Task brief: In the entries below, count each line holding the word "Hlive". Answer with the total alone.

Information shown:
┄┄┄┄┄┄┄┄┄┄

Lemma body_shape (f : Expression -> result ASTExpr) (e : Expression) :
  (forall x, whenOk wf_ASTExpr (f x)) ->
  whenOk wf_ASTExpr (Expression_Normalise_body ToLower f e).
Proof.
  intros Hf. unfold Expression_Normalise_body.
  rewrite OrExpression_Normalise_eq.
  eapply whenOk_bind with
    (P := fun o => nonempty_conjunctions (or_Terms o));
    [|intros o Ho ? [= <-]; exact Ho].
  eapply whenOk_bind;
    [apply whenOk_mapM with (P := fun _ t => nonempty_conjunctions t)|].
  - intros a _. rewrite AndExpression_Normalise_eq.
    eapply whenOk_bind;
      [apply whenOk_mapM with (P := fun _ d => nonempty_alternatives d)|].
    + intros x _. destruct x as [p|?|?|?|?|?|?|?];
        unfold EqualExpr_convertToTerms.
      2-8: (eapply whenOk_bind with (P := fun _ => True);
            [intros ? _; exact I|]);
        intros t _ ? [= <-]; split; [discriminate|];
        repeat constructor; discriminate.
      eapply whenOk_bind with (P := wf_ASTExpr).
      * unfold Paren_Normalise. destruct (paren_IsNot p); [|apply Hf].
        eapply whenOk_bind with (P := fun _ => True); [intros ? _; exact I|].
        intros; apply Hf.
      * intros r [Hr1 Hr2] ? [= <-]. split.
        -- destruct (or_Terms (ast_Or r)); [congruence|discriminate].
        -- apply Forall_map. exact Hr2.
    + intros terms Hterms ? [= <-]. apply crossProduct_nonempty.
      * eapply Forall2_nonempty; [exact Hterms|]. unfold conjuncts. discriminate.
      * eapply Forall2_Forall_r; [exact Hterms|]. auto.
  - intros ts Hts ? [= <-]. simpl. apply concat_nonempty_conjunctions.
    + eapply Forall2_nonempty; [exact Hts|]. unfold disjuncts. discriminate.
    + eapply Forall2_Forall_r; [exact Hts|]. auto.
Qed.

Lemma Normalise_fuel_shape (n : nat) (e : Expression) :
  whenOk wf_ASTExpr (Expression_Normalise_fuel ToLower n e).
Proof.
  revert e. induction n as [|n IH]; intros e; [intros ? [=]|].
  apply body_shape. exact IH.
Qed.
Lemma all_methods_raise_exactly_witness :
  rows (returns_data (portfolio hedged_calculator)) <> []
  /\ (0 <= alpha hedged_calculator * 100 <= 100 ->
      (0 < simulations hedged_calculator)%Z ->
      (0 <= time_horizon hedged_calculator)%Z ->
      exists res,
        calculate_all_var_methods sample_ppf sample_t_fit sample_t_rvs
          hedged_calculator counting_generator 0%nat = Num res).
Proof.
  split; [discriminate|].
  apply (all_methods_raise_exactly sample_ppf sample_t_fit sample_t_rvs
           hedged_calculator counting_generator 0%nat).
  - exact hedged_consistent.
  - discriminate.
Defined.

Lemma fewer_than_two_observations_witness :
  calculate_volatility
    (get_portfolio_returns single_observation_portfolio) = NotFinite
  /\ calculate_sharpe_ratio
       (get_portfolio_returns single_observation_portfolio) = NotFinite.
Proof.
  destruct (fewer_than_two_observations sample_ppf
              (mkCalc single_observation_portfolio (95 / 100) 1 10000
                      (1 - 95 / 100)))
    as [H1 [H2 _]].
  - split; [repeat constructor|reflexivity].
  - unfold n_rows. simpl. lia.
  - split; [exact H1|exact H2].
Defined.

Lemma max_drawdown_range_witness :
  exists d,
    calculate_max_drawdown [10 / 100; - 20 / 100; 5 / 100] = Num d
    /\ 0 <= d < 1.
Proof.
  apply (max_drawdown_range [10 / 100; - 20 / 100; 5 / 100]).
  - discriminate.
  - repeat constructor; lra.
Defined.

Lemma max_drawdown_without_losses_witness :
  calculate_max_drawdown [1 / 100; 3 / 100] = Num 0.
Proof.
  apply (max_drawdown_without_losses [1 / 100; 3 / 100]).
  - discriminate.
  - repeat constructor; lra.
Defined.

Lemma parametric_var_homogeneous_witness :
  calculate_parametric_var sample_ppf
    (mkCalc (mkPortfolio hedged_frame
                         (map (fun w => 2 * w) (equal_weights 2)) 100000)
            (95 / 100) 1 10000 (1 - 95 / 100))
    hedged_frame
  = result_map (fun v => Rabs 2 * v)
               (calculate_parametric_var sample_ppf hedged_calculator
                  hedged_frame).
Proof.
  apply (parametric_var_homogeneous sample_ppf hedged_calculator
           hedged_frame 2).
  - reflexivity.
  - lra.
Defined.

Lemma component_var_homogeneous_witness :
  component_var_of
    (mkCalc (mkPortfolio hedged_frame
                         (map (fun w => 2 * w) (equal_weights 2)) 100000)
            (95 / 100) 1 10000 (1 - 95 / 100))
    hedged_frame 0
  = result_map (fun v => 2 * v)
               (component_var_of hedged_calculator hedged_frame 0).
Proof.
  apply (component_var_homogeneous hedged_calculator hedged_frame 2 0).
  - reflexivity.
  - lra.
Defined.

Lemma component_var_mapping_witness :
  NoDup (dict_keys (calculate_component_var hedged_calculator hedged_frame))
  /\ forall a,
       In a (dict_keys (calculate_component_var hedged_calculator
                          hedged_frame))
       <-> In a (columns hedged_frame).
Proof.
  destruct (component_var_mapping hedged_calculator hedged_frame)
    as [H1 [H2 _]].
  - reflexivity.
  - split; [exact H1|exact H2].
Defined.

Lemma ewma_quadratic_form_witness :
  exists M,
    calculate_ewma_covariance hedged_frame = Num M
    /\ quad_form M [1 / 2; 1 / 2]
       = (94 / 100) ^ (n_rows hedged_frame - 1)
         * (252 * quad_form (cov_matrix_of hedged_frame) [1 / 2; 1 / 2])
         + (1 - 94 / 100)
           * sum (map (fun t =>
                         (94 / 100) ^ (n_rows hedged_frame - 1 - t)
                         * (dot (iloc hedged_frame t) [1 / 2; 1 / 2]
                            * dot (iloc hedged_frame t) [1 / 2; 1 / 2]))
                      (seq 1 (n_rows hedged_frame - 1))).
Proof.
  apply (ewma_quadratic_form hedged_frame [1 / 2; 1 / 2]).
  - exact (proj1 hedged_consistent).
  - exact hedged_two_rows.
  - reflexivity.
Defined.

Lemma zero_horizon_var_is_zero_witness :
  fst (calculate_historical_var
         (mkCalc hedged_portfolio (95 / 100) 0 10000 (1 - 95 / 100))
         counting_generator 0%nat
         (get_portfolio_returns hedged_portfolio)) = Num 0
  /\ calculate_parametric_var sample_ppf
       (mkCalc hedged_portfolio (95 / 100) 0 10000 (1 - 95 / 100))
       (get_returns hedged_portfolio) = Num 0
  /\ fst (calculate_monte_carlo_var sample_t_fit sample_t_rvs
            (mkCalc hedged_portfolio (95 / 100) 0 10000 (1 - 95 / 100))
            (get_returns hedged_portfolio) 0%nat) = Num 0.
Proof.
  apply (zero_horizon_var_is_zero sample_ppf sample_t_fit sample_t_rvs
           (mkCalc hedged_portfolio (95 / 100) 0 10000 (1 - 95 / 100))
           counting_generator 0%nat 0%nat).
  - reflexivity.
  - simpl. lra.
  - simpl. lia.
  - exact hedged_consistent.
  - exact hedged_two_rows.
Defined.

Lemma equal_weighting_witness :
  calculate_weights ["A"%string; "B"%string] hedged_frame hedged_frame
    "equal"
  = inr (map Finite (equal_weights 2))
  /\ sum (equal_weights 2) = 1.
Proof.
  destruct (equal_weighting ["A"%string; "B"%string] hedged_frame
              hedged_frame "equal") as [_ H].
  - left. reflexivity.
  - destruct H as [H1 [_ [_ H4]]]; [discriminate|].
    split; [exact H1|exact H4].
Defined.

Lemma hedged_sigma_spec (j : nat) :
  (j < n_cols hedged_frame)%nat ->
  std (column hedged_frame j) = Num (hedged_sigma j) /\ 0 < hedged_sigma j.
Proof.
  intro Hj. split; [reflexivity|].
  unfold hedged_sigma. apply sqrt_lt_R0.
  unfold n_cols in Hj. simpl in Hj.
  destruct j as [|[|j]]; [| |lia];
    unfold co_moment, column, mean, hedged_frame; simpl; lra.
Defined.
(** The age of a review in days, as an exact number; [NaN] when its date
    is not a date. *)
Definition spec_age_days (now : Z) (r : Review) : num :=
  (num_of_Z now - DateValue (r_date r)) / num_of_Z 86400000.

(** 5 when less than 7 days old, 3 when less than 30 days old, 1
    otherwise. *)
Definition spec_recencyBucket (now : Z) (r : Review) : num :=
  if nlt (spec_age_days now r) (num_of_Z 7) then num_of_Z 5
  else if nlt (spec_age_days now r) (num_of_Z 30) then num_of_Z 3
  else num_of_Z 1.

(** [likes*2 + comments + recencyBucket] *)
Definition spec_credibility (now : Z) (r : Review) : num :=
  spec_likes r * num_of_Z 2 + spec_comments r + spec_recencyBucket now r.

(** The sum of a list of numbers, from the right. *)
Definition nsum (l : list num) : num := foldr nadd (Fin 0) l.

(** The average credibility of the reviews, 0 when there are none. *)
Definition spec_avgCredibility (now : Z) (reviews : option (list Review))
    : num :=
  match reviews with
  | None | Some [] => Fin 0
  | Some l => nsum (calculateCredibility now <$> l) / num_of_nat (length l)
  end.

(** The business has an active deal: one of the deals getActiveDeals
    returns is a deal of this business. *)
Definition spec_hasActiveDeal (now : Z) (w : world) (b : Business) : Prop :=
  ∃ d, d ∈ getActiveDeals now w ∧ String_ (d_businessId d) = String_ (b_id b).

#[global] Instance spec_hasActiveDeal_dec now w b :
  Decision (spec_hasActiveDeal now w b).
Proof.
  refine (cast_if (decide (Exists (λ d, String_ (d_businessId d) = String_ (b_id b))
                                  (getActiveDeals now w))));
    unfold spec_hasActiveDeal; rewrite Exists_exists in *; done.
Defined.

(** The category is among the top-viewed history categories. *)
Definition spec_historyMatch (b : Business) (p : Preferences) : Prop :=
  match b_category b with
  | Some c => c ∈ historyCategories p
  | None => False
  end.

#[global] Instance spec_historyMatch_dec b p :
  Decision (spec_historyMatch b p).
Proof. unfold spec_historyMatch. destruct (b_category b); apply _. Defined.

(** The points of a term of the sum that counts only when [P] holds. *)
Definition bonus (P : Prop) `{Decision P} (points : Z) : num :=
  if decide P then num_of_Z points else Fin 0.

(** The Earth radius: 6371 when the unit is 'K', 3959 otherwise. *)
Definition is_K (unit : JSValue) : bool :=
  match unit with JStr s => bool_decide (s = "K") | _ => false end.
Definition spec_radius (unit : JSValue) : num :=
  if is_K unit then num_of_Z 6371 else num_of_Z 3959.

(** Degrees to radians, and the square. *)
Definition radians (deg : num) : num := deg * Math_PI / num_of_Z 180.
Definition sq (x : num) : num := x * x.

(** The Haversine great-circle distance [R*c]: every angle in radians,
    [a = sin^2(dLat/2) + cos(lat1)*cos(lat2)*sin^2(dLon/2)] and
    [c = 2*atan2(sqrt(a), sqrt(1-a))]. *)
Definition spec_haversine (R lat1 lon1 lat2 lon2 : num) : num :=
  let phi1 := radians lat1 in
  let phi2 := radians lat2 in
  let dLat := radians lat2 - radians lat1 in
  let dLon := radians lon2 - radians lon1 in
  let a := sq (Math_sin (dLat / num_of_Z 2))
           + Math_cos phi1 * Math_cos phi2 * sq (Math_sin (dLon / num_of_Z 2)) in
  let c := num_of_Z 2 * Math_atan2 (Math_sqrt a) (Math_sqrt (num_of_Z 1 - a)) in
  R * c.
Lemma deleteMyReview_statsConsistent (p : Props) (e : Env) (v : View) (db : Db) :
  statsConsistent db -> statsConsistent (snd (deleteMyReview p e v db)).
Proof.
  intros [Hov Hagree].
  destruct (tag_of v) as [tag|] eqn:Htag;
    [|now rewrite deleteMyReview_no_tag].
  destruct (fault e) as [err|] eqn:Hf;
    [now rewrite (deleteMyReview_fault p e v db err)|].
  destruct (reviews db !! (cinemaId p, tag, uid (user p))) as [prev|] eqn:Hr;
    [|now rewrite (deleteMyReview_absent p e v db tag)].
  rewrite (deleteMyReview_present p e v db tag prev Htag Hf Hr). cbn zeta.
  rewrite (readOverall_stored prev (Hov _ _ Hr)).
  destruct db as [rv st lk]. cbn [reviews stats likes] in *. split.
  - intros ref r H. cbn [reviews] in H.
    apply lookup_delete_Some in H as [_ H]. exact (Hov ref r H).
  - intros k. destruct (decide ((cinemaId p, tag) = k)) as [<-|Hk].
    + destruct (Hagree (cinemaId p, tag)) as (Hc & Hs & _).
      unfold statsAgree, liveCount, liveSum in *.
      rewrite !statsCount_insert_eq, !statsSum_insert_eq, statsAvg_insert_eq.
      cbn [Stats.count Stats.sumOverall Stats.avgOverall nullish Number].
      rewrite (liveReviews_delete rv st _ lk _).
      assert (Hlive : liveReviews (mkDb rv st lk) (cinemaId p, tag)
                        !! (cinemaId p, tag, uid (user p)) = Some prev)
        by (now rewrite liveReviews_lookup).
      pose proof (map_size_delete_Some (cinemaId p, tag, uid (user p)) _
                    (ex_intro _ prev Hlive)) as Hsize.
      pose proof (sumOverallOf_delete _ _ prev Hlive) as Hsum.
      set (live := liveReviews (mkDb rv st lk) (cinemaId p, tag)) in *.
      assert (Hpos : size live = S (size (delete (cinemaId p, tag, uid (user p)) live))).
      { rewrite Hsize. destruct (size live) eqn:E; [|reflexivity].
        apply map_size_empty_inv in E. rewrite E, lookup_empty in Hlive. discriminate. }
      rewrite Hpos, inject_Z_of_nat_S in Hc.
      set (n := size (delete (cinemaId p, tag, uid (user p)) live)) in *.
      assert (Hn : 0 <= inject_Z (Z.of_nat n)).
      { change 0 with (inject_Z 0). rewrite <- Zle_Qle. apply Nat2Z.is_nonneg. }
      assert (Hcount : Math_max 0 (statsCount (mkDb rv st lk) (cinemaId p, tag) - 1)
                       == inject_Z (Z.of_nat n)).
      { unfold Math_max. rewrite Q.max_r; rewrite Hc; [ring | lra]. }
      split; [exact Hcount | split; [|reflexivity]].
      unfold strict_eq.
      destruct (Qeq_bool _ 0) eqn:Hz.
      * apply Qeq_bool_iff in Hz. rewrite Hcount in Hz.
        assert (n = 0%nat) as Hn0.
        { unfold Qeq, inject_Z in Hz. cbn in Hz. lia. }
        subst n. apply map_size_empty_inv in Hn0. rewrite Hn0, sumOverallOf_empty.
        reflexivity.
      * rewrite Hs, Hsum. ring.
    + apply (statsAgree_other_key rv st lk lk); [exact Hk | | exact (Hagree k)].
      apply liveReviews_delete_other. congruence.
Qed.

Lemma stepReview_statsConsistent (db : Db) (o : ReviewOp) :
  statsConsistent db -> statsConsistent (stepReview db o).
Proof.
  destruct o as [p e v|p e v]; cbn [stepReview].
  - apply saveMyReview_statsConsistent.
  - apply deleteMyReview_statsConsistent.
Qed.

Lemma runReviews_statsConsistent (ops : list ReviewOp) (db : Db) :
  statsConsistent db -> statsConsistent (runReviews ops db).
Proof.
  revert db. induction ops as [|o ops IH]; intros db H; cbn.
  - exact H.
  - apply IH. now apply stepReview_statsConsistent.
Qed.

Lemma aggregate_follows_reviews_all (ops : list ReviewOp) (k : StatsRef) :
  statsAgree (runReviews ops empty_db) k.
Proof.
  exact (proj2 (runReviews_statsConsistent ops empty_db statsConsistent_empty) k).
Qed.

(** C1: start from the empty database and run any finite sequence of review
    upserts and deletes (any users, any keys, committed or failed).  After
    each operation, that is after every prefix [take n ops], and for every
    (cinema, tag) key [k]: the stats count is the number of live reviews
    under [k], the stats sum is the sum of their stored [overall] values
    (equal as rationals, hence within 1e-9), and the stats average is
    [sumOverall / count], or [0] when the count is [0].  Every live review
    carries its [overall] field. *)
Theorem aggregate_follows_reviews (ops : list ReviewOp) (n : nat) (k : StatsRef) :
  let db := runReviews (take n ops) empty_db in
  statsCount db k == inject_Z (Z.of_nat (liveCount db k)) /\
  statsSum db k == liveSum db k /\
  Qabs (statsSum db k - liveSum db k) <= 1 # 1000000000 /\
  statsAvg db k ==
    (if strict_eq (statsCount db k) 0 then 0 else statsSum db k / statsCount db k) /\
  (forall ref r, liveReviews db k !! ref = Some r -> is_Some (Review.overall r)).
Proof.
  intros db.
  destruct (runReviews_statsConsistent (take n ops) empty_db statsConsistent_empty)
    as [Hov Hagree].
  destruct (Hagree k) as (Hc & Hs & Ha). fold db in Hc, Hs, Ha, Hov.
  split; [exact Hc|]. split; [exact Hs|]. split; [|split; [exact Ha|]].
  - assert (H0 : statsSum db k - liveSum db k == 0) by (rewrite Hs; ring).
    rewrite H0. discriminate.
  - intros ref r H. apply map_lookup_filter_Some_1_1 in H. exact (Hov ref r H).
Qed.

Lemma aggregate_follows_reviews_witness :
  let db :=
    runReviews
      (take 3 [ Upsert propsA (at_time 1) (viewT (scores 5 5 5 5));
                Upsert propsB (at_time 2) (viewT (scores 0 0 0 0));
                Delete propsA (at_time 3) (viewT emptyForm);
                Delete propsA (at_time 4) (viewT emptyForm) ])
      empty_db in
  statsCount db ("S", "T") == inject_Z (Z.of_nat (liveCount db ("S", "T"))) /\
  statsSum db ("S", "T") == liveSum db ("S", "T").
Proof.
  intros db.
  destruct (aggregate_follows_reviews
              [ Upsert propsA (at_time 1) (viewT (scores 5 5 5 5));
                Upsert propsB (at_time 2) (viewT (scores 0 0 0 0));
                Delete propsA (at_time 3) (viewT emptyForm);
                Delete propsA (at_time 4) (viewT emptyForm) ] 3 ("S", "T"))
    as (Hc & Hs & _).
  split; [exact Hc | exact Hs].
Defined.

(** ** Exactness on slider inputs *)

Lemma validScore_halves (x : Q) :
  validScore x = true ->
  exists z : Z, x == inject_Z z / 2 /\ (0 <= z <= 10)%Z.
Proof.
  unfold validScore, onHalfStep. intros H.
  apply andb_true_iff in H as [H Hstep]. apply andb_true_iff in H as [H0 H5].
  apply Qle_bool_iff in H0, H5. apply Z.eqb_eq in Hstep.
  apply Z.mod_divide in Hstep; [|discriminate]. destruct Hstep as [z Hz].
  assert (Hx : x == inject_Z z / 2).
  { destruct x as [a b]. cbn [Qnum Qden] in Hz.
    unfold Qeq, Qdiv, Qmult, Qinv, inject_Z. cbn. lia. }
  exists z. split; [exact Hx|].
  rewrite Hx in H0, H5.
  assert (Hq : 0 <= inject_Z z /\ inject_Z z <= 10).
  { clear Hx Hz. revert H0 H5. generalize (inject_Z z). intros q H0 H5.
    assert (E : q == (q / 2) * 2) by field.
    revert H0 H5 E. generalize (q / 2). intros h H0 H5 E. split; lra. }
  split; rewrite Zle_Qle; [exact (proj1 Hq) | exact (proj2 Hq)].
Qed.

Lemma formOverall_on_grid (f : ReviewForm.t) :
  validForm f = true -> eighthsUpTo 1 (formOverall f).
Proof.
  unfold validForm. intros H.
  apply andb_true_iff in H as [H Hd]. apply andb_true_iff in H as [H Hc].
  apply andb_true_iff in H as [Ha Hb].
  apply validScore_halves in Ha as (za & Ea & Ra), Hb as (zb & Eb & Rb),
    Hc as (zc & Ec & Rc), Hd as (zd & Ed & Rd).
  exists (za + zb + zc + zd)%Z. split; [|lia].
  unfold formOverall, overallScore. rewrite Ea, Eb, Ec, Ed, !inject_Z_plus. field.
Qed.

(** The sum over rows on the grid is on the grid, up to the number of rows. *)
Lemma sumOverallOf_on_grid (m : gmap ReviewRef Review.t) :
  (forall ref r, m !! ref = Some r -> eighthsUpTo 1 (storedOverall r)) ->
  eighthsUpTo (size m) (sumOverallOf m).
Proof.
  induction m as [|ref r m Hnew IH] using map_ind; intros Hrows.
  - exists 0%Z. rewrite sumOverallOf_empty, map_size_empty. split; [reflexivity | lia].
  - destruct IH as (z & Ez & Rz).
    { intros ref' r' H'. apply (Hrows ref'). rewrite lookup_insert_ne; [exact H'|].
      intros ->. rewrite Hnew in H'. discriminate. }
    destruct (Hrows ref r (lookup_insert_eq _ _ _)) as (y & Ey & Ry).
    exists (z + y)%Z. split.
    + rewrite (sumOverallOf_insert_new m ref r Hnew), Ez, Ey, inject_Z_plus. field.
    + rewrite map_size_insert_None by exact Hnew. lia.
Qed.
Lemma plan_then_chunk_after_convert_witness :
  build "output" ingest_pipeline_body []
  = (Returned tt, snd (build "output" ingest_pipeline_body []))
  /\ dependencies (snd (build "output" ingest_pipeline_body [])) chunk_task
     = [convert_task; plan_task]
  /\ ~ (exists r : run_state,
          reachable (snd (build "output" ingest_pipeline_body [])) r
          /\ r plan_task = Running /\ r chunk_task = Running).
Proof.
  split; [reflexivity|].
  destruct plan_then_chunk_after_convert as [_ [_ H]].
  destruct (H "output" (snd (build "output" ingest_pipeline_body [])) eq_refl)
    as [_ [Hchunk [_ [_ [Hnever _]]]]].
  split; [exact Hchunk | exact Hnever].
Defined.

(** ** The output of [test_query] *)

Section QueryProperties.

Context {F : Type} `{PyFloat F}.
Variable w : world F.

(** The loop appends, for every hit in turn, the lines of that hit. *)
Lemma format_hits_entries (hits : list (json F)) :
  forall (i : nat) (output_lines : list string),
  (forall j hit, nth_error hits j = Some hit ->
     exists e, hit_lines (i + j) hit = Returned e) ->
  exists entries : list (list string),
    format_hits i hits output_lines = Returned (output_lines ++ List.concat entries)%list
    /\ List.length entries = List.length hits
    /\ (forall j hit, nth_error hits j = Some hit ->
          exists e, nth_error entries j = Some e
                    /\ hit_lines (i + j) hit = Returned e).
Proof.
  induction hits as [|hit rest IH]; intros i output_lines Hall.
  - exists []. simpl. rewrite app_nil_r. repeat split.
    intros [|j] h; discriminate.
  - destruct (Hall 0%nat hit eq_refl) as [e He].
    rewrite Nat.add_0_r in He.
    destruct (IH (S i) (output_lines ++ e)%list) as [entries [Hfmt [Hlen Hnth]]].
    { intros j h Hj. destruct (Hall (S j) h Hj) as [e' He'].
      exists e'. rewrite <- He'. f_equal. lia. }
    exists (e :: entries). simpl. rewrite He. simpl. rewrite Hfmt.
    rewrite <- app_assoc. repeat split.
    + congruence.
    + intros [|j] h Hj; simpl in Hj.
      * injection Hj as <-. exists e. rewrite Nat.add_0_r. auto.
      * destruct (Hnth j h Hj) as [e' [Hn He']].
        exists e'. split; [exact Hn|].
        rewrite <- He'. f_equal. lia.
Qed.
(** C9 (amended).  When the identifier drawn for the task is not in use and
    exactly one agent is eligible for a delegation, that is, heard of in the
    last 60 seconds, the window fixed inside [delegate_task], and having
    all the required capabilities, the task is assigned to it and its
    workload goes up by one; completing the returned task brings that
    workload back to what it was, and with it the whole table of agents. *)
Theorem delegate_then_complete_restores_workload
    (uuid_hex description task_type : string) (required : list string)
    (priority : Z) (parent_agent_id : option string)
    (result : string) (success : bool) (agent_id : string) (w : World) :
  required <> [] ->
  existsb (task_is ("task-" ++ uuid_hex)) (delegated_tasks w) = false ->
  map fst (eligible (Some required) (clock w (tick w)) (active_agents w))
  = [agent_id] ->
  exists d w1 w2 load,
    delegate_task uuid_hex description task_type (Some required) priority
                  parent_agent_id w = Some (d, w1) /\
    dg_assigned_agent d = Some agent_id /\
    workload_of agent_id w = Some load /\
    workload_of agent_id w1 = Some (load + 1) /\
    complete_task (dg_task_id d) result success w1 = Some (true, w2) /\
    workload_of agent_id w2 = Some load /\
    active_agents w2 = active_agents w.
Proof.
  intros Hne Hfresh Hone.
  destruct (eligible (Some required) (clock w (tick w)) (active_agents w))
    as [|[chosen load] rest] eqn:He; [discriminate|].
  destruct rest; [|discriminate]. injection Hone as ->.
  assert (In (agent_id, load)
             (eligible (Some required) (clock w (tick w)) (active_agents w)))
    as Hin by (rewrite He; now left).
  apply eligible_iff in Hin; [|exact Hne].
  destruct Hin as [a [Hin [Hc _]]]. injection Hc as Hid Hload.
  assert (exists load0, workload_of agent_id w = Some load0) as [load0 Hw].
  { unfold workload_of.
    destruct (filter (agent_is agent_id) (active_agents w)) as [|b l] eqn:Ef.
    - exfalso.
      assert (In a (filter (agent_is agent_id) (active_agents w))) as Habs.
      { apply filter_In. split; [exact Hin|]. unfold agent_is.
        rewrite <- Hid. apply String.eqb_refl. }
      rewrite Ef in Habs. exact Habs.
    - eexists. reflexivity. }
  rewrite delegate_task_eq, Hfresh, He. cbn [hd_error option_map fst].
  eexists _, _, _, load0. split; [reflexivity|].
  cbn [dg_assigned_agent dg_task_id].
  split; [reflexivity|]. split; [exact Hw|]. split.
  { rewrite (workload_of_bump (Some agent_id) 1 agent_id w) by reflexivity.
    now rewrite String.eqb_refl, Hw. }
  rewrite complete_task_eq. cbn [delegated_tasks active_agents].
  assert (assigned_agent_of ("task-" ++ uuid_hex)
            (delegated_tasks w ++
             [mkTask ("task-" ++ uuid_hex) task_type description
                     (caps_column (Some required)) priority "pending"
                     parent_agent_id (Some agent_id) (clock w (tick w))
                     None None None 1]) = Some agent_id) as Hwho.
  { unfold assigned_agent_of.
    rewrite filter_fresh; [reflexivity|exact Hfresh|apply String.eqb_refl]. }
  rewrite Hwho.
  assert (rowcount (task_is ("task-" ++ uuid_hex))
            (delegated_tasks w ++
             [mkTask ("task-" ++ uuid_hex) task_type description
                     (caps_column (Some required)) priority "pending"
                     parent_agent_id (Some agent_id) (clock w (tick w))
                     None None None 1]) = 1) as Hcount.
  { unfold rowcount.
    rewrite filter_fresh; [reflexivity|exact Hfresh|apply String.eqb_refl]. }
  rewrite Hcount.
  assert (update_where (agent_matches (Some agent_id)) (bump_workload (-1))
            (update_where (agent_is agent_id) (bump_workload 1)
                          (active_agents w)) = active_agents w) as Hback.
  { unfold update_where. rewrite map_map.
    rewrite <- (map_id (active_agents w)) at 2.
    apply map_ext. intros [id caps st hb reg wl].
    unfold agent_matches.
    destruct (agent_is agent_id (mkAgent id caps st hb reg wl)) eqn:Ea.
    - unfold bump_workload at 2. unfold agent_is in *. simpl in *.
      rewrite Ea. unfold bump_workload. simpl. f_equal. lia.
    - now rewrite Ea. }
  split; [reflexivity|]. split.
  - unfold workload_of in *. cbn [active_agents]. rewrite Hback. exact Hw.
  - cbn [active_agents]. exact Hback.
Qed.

┄┄┄┄┄┄┄┄┄┄

Answer for the task: 4